EXCERPTED DATA below:
(* ===== verification/Peer.v ===== *)
(** * The peer manager ([src/src/peer.rs])

    The shell around the session: the [Peer] objects, the map of known peers,
    their surfaces and local bindings, the records on disk and the connections.
    A [PeerManager] here is the manager's own state and everything its methods
    act on.  A [Peer] is shared through [Arc], so the objects live in a heap
    and the map, the connection loops and the streams hold their ids; an object
    outlives its entry in the map.

    Each method is a function of the state.  The methods that change bindings
    and surfaces hold the bind lock throughout and are one step each; a
    connection that waits for its code spans many ([handle_enrollment] is
    [handle_connection], [enroll_message] and [enroll_end] here), and so does a
    connection loop ([PeerLoop.v]).  A message handed to a connection is logged
    in [sent]: the code ignores a failure to send but for a warning.  The task of
    a listener serves until an accept fails, [accept_failed]; its binding stays. *)

From S2P Require Import Prelude RustStr Keys Grants Backoff Dial Store Enroll Protocol Session Surface Resolver Netstack Tunnel.

(** [DashMap] iterates in an order of its own. *)
Class DashMap : Type := {
  dash_iter : ∀ {K A : Type} `{Countable K}, gmap K A → list (K * A);
}.

Class DashMapLaws `{!DashMap} : Prop := {
  dash_iter_perm : ∀ {K A : Type} `{Countable K} (m : gmap K A),
    dash_iter m ≡ₚ map_to_list m;
}.

Module Peers.

Definition BIND_ATTEMPTS : nat := 5.

Notation IpAddr := Surface.IpAddr.
Notation Surface := Surface.Surface.

(** ** Data *)

(** An [iroh] connection: its identity and who is at the other end. *)
Record Conn (K : Type) : Type := mkConn { cid : N; remote_id : K }.
Arguments mkConn {K}.
Arguments cid {K}.
Arguments remote_id {K}.

(** A binding's task: one that accepts, with the address its socket has; one
    that ended with its socket, because an accept failed; or the placeholder of
    the TUN backend. *)
Inductive Binding : Type :=
| Listener (ip : IpAddr) (port : Z)
| Finished
| TunPlaceholder.

Record Peer (K : Type) : Type := mkPeer {
  endpoint_id : K;
  label : option string;
  dial : bool;
  enroll_token : option string;
  slot : Dial.Slot (Conn K);
  exposed_ports : list Z;
  version : option string;
  surface : option Surface;
  bindings : gmap Z Binding;
  notified : bool;
  removed : bool;
}.
Arguments mkPeer {K}.
Arguments endpoint_id {K}.
Arguments label {K}.
Arguments dial {K}.
Arguments enroll_token {K}.
Arguments slot {K}.
Arguments exposed_ports {K}.
Arguments version {K}.
Arguments surface {K}.
Arguments bindings {K}.
Arguments notified {K}.
Arguments removed {K}.

(** [Peer::new]. *)
Definition new_peer {K} (id : K) (l : option string) (d : bool) (token : option string)
    (conn : option (Conn K)) : Peer K :=
  mkPeer id l d token (Dial.mkSlot conn false) [] None None ∅ false false.

Definition ObjId : Type := N.

(** A task in [handle_enrollment]: its connection and [early_version]. *)
Record Waiting (K : Type) : Type := mkWaiting {
  wait_conn : Conn K;
  early_version : option string;
}.
Arguments mkWaiting {K}.
Arguments wait_conn {K}.
Arguments early_version {K}.

(** What the manager is built with, and the system it runs on: commands, how
    addresses print, and [TcpListener::bind], which answers from the sockets
    this process listens on, the attempt and the address: with the port the
    socket has, which the system picks where port 0 is asked for. *)
Record Config (K : Type) : Type := mkConfig {
  me : K;
  host : IpAddr;
  self_name : option string;
  os : Surface.Os;
  run_cmd : string → list string → result unit;
  ip_to_string : IpAddr → string;
  show_addr : IpAddr → Z → string;
  tcp_bind : gset (IpAddr * Z) → nat → IpAddr → Z → result Z;
}.
Arguments mkConfig {K}.
Arguments me {K}.
Arguments host {K}.
Arguments self_name {K}.
Arguments os {K}.
Arguments run_cmd {K}.
Arguments ip_to_string {K}.
Arguments show_addr {K}.
Arguments tcp_bind {K}.

Section peers.
Context {K : Type} `{!EndpointKey K} `{!DashMap}.
Context `{!JsonCodec Pins.Pin} `{!JsonCodec Surface.SurfaceRecord}.

Record PeerManager : Type := mkManager {
  peers : gmap K ObjId;
  objects : gmap ObjId (Peer K);
  session : Session.Session K;
  next_conn_id : Z;
  pins : Store.File;
  surfaces : Store.File;
  netstack : option NetStack.NetStack;
  sockets : gset (IpAddr * Z);
  closed : gmap N string;
  sent : list (Conn K * Protocol.PeerMessage);
  loops : list ObjId;
  waiting : gmap Session.ConnId (Waiting K);
}.

(** [PeerManager::new]. *)
Definition new (pins surfaces : Store.File) (ns : option NetStack.NetStack) : PeerManager :=
  mkManager ∅ ∅ Session.new 1 pins surfaces ns ∅ ∅ [] [] ∅.

(** ** Assignments to the parts of the state *)

Definition set_peers (x : gmap K ObjId) (m : PeerManager) : PeerManager :=
  mkManager x (objects m) (session m) (next_conn_id m) (pins m) (surfaces m) (netstack m)
    (sockets m) (closed m) (sent m) (loops m) (waiting m).

Definition set_objects (x : gmap ObjId (Peer K)) (m : PeerManager) : PeerManager :=
  mkManager (peers m) x (session m) (next_conn_id m) (pins m) (surfaces m) (netstack m)
    (sockets m) (closed m) (sent m) (loops m) (waiting m).

Definition set_session (x : Session.Session K) (m : PeerManager) : PeerManager :=
  mkManager (peers m) (objects m) x (next_conn_id m) (pins m) (surfaces m) (netstack m)
    (sockets m) (closed m) (sent m) (loops m) (waiting m).

Definition set_next_conn_id (x : Z) (m : PeerManager) : PeerManager :=
  mkManager (peers m) (objects m) (session m) x (pins m) (surfaces m) (netstack m)
    (sockets m) (closed m) (sent m) (loops m) (waiting m).

Definition set_pins (x : Store.File) (m : PeerManager) : PeerManager :=
  mkManager (peers m) (objects m) (session m) (next_conn_id m) x (surfaces m) (netstack m)
    (sockets m) (closed m) (sent m) (loops m) (waiting m).

Definition set_surfaces (x : Store.File) (m : PeerManager) : PeerManager :=
  mkManager (peers m) (objects m) (session m) (next_conn_id m) (pins m) x (netstack m)
    (sockets m) (closed m) (sent m) (loops m) (waiting m).

Definition set_netstack (x : option NetStack.NetStack) (m : PeerManager) : PeerManager :=
  mkManager (peers m) (objects m) (session m) (next_conn_id m) (pins m) (surfaces m) x
    (sockets m) (closed m) (sent m) (loops m) (waiting m).

Definition set_sockets (x : gset (IpAddr * Z)) (m : PeerManager) : PeerManager :=
  mkManager (peers m) (objects m) (session m) (next_conn_id m) (pins m) (surfaces m)
    (netstack m) x (closed m) (sent m) (loops m) (waiting m).

Definition set_closed (x : gmap N string) (m : PeerManager) : PeerManager :=
  mkManager (peers m) (objects m) (session m) (next_conn_id m) (pins m) (surfaces m)
    (netstack m) (sockets m) x (sent m) (loops m) (waiting m).

Definition set_sent (x : list (Conn K * Protocol.PeerMessage)) (m : PeerManager) : PeerManager :=
  mkManager (peers m) (objects m) (session m) (next_conn_id m) (pins m) (surfaces m)
    (netstack m) (sockets m) (closed m) x (loops m) (waiting m).

Definition set_loops (x : list ObjId) (m : PeerManager) : PeerManager :=
  mkManager (peers m) (objects m) (session m) (next_conn_id m) (pins m) (surfaces m)
    (netstack m) (sockets m) (closed m) (sent m) x (waiting m).

Definition set_waiting (x : gmap Session.ConnId (Waiting K)) (m : PeerManager) : PeerManager :=
  mkManager (peers m) (objects m) (session m) (next_conn_id m) (pins m) (surfaces m)
    (netstack m) (sockets m) (closed m) (sent m) (loops m) x.

(** Assignments to a field of one object. *)
Definition upd (o : ObjId) (f : Peer K → Peer K) (m : PeerManager) : PeerManager :=
  set_objects (alter f o (objects m)) m.

Definition put_dial (x : bool) (p : Peer K) : Peer K :=
  mkPeer (endpoint_id p) (label p) x (enroll_token p) (slot p) (exposed_ports p) (version p)
    (surface p) (bindings p) (notified p) (removed p).

Definition put_slot (x : Dial.Slot (Conn K)) (p : Peer K) : Peer K :=
  mkPeer (endpoint_id p) (label p) (dial p) (enroll_token p) x (exposed_ports p) (version p)
    (surface p) (bindings p) (notified p) (removed p).

Definition put_exposed (x : list Z) (p : Peer K) : Peer K :=
  mkPeer (endpoint_id p) (label p) (dial p) (enroll_token p) (slot p) x (version p)
    (surface p) (bindings p) (notified p) (removed p).

Definition put_version (x : option string) (p : Peer K) : Peer K :=
  mkPeer (endpoint_id p) (label p) (dial p) (enroll_token p) (slot p) (exposed_ports p) x
    (surface p) (bindings p) (notified p) (removed p).

Definition put_surface (x : option Surface) (p : Peer K) : Peer K :=
  mkPeer (endpoint_id p) (label p) (dial p) (enroll_token p) (slot p) (exposed_ports p)
    (version p) x (bindings p) (notified p) (removed p).

Definition put_bindings (x : gmap Z Binding) (p : Peer K) : Peer K :=
  mkPeer (endpoint_id p) (label p) (dial p) (enroll_token p) (slot p) (exposed_ports p)
    (version p) (surface p) x (notified p) (removed p).

Definition put_notified (x : bool) (p : Peer K) : Peer K :=
  mkPeer (endpoint_id p) (label p) (dial p) (enroll_token p) (slot p) (exposed_ports p)
    (version p) (surface p) (bindings p) x (removed p).

Definition put_removed (x : bool) (p : Peer K) : Peer K :=
  mkPeer (endpoint_id p) (label p) (dial p) (enroll_token p) (slot p) (exposed_ports p)
    (version p) (surface p) (bindings p) (notified p) x.

(** Reads through an id. *)
Definition surface_of (o : ObjId) (m : PeerManager) : option Surface :=
  p ← objects m !! o; surface p.

Definition bindings_of (o : ObjId) (m : PeerManager) : gmap Z Binding :=
  match objects m !! o with Some p => bindings p | None => ∅ end.

Definition exposed_of (o : ObjId) (m : PeerManager) : list Z :=
  match objects m !! o with Some p => exposed_ports p | None => [] end.

Definition conn_of (o : ObjId) (m : PeerManager) : option (Conn K) :=
  p ← objects m !! o; Dial.connection (slot p).

(** [close_reason().is_none()]. *)
Definition live (m : PeerManager) (c : Conn K) : bool :=
  match closed m !! cid c with Some _ => false | None => true end.

(** [Connection::close]: the first close of a connection is the one that counts. *)
Definition close (c : Conn K) (reason : string) (m : PeerManager) : PeerManager :=
  match closed m !! cid c with
  | Some _ => m
  | None => set_closed (<[cid c := reason]> (closed m)) m
  end.

Definition close_all (cs : list (Conn K * string)) (m : PeerManager) : PeerManager :=
  foldl (λ m '(c, reason), close c reason m) m cs.

(** [self.peers.insert(..)] of a fresh object and [spawn_connection_loop]. *)
Definition spawn_peer (p : Peer K) (m : PeerManager) : PeerManager * ObjId :=
  let o := fresh (dom (objects m)) in
  let m := set_objects (<[o := p]> (objects m)) m in
  let m := set_peers (<[endpoint_id p := o]> (peers m)) m in
  (set_loops (loops m ++ [o]) m, o).

(** ** Messages *)

Definition send_message (c : Conn K) (msg : Protocol.PeerMessage) (m : PeerManager) : PeerManager :=
  set_sent (sent m ++ [(c, msg)]) m.

Definition send_to (o : ObjId) (msg : Protocol.PeerMessage) (m : PeerManager) : PeerManager :=
  match conn_of o m with
  | Some c => send_message c msg m
  | None => m
  end.

Definition send_version (o : ObjId) (m : PeerManager) : PeerManager :=
  send_to o (Protocol.enroll EmptyString) m.

Definition send_ports (o : ObjId) (ports : list Z) (m : PeerManager) : PeerManager :=
  send_to o (Protocol.ExposedPorts ports) m.

Definition announce_to (o : ObjId) (m : PeerManager) : PeerManager :=
  match objects m !! o with
  | Some p =>
      match Session.announce (endpoint_id p) (session m) with
      | Session.Announce _ ports => send_ports o ports m
      | _ => m
      end
  | None => m
  end.

Definition broadcast_grants (m : PeerManager) : PeerManager :=
  foldl (λ m e, announce_to e.2 m) m (dash_iter (peers m)).

Section manager.
Variable cfg : Config K.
End of EXCERPTED DATA.
## EXERCISE:
Above are the entries. Quote exactly the lines from the one bearing "next_conn_id : Z;" through the one bearing "Definition set_peers (x".

## PROBLEM SOLUTION:
  next_conn_id : Z;
  pins : Store.File;
  surfaces : Store.File;
  netstack : option NetStack.NetStack;
  sockets : gset (IpAddr * Z);
  closed : gmap N string;
  sent : list (Conn K * Protocol.PeerMessage);
  loops : list ObjId;
  waiting : gmap Session.ConnId (Waiting K);
}.

(** [PeerManager::new]. *)
Definition new (pins surfaces : Store.File) (ns : option NetStack.NetStack) : PeerManager :=
  mkManager ∅ ∅ Session.new 1 pins surfaces ns ∅ ∅ [] [] ∅.

(** ** Assignments to the parts of the state *)

Definition set_peers (x : gmap K ObjId) (m : PeerManager) : PeerManager :=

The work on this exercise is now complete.